• MATERIAL PROVIDED
Lemma push_all reqs tail m pub :
  Manager.mgr_wf m -> (forall p, pub = Some p -> ch_closed (Mqtt.queue p) = false) ->
  exists m', PushMetadata CameraId ((Msg <$> reqs) ++ tail) m pub
      = PushMetadata CameraId tail m' (enqueue (known m reqs) <$> pub) /\ routed reqs m m'.
Proof.
  revert m pub. induction reqs as [|req reqs IH]; intros m pub W HP.
  { exists m. split; [|by apply routed_nil]. f_equal. destruct pub as [p|]; [|done].
    exact (eq_sym (f_equal Some (enqueue_nil p))). }
  destruct (push1_effect req m pub W HP) as (m1 & E1 & Es & W1 & H1).
  destruct (IH m1 (enqueue (known m [req]) <$> pub) W1) as (m' & E' & R').
  { intros p Ep. destruct pub as [p0|]; [|done]. injection Ep as <-. exact (HP p0 eq_refl). }
  exists m'. split; [|by eapply routed_cons].
  cbn [fmap list_fmap app PushMetadata]. rewrite E1. cbn [mbind outcome_bind fst snd]. rewrite E'. f_equal.
  destruct pub as [p|]; [|done]. cbn [fmap option_fmap option_map]. f_equal.
  unfold known. rewrite Es, !filter_cons. destruct (decide _); [apply enqueue_cons|].
  rewrite filter_nil. by rewrite enqueue_nil.
Qed.
End push.

(** Detections reach their camera.  For a manager in any well-formed state a
    metadata stream of any length is consumed without blocking or panicking; each
    request is appended to every viewer of its camera and, when MQTT is enabled, to
    its queue, in order and up to the room they have; requests for unknown cameras
    are skipped; no other stream and nothing else of any stream changes; and the
    client is answered with success at its end of stream, else with the error. *)
Theorem push_metadata_routes CameraId reqs e m pub :
  Manager.mgr_wf m -> (forall p, pub = Some p -> ch_closed (Mqtt.queue p) = false) ->
  exists m', PushMetadata CameraId ((Msg <$> reqs) ++ [RecvErr e]) m pub =
      Done (m', enqueue (known CameraId m reqs) <$> pub,
            Some (if bool_decide (e = Sentinel EOF) then Ok (MkReply true "Metadata stream closed") else Err e)) /\
    routed CameraId reqs m m'.
Proof.
  intros W HP. destruct (push_all CameraId reqs [RecvErr e] m pub W HP) as (m' & E & R).
  exists m'. split; [exact E|exact R].
Qed.

(** ** A session each *)

Definition demo_params : option Buffer.CodecParams :=
  Some (Buffer.MkCodecParams None (Some [x67; x42]) (Some [x68])).

Definition demo_reads : list read :=
  [RFrame (BufferSpec.kf 0) demo_params None; RFrame (BufferSpec.df 1) demo_params None;
   RFrame (BufferSpec.kf 4) demo_params None].

Definition demo_stream : Stream.Stream :=
  default StreamSpec.demo_lazy (Manager.heap ManagerSpec.demo_mgr !! 0%nat).

Definition demo_served : Manager.Manager * list FrameResponse * option (result unit) :=
  match StreamFrames "cam2" demo_reads ManagerSpec.demo_mgr with
  | Done p => p
  | _ => (ManagerSpec.demo_mgr, [], None)
  end.
(* ===== verification/Whep.v ===== *)
(** * WebRTC viewers (internal/webrtc/muxer.go)

    A WHEP session: the answer to an SDP offer with its error paths, the pump of
    H.264 frames into the video track, the pump of metadata into the data channel
    and the gauge of connected peers.  The pion library's answers are inputs. *)

From S2P Require Import Prelude GoChan RingBuffer RingBufferSpec Metadata Config AnnexB WsStream WsSpec GrpcServer GrpcSpec.
From Stdlib Require Import ZArith Lia Sorting.Sorted.

Local Open Scope Z_scope.
Local Open Scope go_scope.

Module Whep.

(** ** The offer *)

Record ICEServer := MkICE { URLs : list string; Username : string; Credential : string }.

Inductive ICETransportPolicy := ICETransportPolicyAll | ICETransportPolicyRelay.

Record Configuration := MkConfiguration {
  ICEServers : list ICEServer;
  Policy : ICETransportPolicy
}.

Definition configuration (cfg : option Config.WebRTCConfig) : Configuration :=
  match cfg with
  | None => MkConfiguration [] ICETransportPolicyAll
  | Some c =>
      MkConfiguration
        (match Config.ICEServers c with [] => [] | us => [MkICE us (Config.TURNUsername c) (Config.TURNPassword c)] end)
        (if bool_decide (Config.ICETransportPolicy c = "relay"%string) then ICETransportPolicyRelay else ICETransportPolicyAll)
  end.

(** The calls on the peer connection that matter for its lifetime. *)
Inductive pc_call :=
| PcNew (c : Configuration)
| PcClose
| PumpStarted.

(** What the library answers, in the order it is asked. *)
Record answers := MkAnswers {
  a_codecs : option error;               (** RegisterDefaultCodecs, without an engine *)
  a_new : option error;                  (** NewPeerConnection *)
  a_track : option error;                (** NewTrackLocalStaticSample *)
  a_add : option error;                  (** AddTrack *)
  a_remote : option error;               (** SetRemoteDescription *)
  a_answer : option error;               (** CreateAnswer *)
  a_local : option error;                (** SetLocalDescription *)
  a_sdp : string                         (** LocalDescription().SDP *)
}.

(** [if err != nil { _ = pc.Close(); return "", err }]. *)
Definition or_close (e : option error) (k : result string * list pc_call) : result string * list pc_call :=
  match e with Some err => (Err err, [PcClose]) | None => k end.

Definition HandleOffer (params : option Buffer.CodecParams) (cfg : option Config.WebRTCConfig) (engine : bool)
    (a : answers) : result string * list pc_call :=
  match params with
  | Some (Buffer.MkCodecParams _ (Some _) (Some _)) =>
      match (if engine then None else a_codecs a) with
      | Some e => (Err e, [])
      | None =>
          match a_new a with
          | Some e => (Err e, [])
          | None =>
              let '(r, calls) :=
                or_close (a_track a) (or_close (a_add a) (or_close (a_remote a)
                  (or_close (a_answer a) (or_close (a_local a) (Ok (a_sdp a), [PumpStarted]))))) in
              (r, PcNew (configuration cfg) :: calls)
          end
      end
  | _ => (Err (ErrorMsg "stream codec parameters not ready yet, please wait"), [])
  end.

(** ** Connected peers *)

Inductive PeerConnectionState :=
| PcStateNew | PcStateConnecting | PcStateConnected | PcStateDisconnected | PcStateFailed | PcStateClosed.

(** The state callback: [isConnected] and the gauge. *)
Definition onState (st : PeerConnectionState) (isConnected : bool) (peers : Z) : bool * Z :=
  match st with
  | PcStateConnected => (true, if isConnected then peers else peers + 1)
  | PcStateClosed | PcStateFailed => (false, if isConnected then peers - 1 else peers)
  | _ => (isConnected, peers)
  end.

(** ** Frame durations *)

Definition Millisecond : Z := 1000000.

Definition defaultFrameDuration : Z := 40 * Millisecond.

Definition minFrameDuration : Z := Millisecond.

Definition maxFrameDuration : Z := 1000 * Millisecond.

Definition calculateFrameDuration (currentPTS lastPTS : Z) (hasLastPTS : bool) : Z * Z * bool :=
  if negb hasLastPTS then (defaultFrameDuration, currentPTS, true)
  else
    let delta := currentPTS -i lastPTS in
    if (delta <=? 0) || (maxFrameDuration <? delta) then (defaultFrameDuration, currentPTS, true)
    else (if delta <? minFrameDuration then minFrameDuration else delta, currentPTS, true).

(** ** The frame pump *)

Record Sample := MkSample { Data : list byte; Duration : Z }.

Record pump := MkPump {
  sps : option (list byte);
  pps : option (list byte);
  lastPTS : Z;
  hasLastPTS : bool
}.

Definition start_pump (params : option Buffer.CodecParams) : pump :=
  match params with
  | Some p => MkPump (Buffer.SPS p) (Buffer.PPS p) 0 false
  | None => MkPump None None 0 false
  end.

(** [if set != nil { append start code; append set }]. *)
Definition append_param (buf : list byte) (set : option (list byte)) : list byte :=
  match set with Some s => AnnexB.append_nalu buf s | None => buf end.

(** One frame; [params] is what [GetCodecParams] returns now. *)
Definition pump_frame (params : option Buffer.CodecParams) (f : Buffer.Frame) (p : pump) : pump * Sample :=
  let '(duration, last, has) := calculateFrameDuration (Buffer.Timestamp f) (lastPTS p) (hasLastPTS p) in
  let '(s, q, annexB) :=
    if Buffer.IsKeyFrame f then
      let '(s, q) :=
        match sps p, pps p with
        | Some _, Some _ => (sps p, pps p)
        | _, _ => match params with Some c => (Buffer.SPS c, Buffer.PPS c) | None => (sps p, pps p) end
        end in
      (s, q, append_param (append_param [] s) q)
    else (sps p, pps p, []) in
  (MkPump s q last has, MkSample (AnnexB.append_nalus annexB (Buffer.NALUs f)) duration).

(** A turn of the loop: a frame with the parameters at that time and the result
    of the track write; or the end of the reader or its context. *)
Inductive turn :=
| TFrame (f : Buffer.Frame) (params : option Buffer.CodecParams) (write : option error)
| TEnd.

(** Samples written, and whether the pump has ended (and closed the connection). *)
Fixpoint pumpFrames (ts : list turn) (p : pump) (written : list Sample) : list Sample * bool :=
  match ts with
  | [] => (written, false)
  | TEnd :: _ => (written, true)
  | TFrame f params write :: rest =>
      let '(p', s) := pump_frame params f p in
      match write with
      | Some _ => (written, true)
      | None => pumpFrames rest p' (written ++ [s])
      end
  end.

(** ** The metadata pump *)

Section meta.
Context {M : Type} (marshal : M -> result (list byte)).

(** A turn: a message from the subscription and whether it could be sent; its
    channel closed, or the context done. *)
Inductive meta_turn :=
| MItem (send : bool)
| MEnd.

Fixpoint meta_loop (ts : list meta_turn) (sub : nat) (mb : Metadata.MetadataBroadcaster M) (sent : list (list byte)) :
    Metadata.MetadataBroadcaster M * list (list byte) :=
  match ts with
  | [] | MEnd :: _ => (mb, sent)
  | MItem send :: rest =>
      match Metadata.receive sub mb with
      | None => (mb, sent)
      | Some (m, mb') =>
          match marshal m with
          | Err _ => meta_loop rest sub mb' sent
          | Ok data => if (send : bool) then meta_loop rest sub mb' (sent ++ [data]) else (mb', sent)
          end
      end
  end.

(** [opened]: the channel opened before the context ended and the timeout. *)
Definition pumpMetadata (opened : bool) (ts : list meta_turn) (mb : Metadata.MetadataBroadcaster M) :
    outcome (Metadata.MetadataBroadcaster M * list (list byte)) :=
  if negb opened then Done (mb, [])
  else
    p ← Metadata.Subscribe mb;
    let '(mb, sub) := p in
    let '(mb, sent) := meta_loop ts sub mb [] in
    mb ← Metadata.Unsubscribe sub mb;
    Done (mb, sent).
End meta.

End Whep.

• WORK INSTRUCTION
Search the data for the string "MetadataBroadcaster" and copy out every line where it is found.

• FINISHED EXERCISE
Fixpoint meta_loop (ts : list meta_turn) (sub : nat) (mb : Metadata.MetadataBroadcaster M) (sent : list (list byte)) :
    Metadata.MetadataBroadcaster M * list (list byte) :=
Definition pumpMetadata (opened : bool) (ts : list meta_turn) (mb : Metadata.MetadataBroadcaster M) :
    outcome (Metadata.MetadataBroadcaster M * list (list byte)) :=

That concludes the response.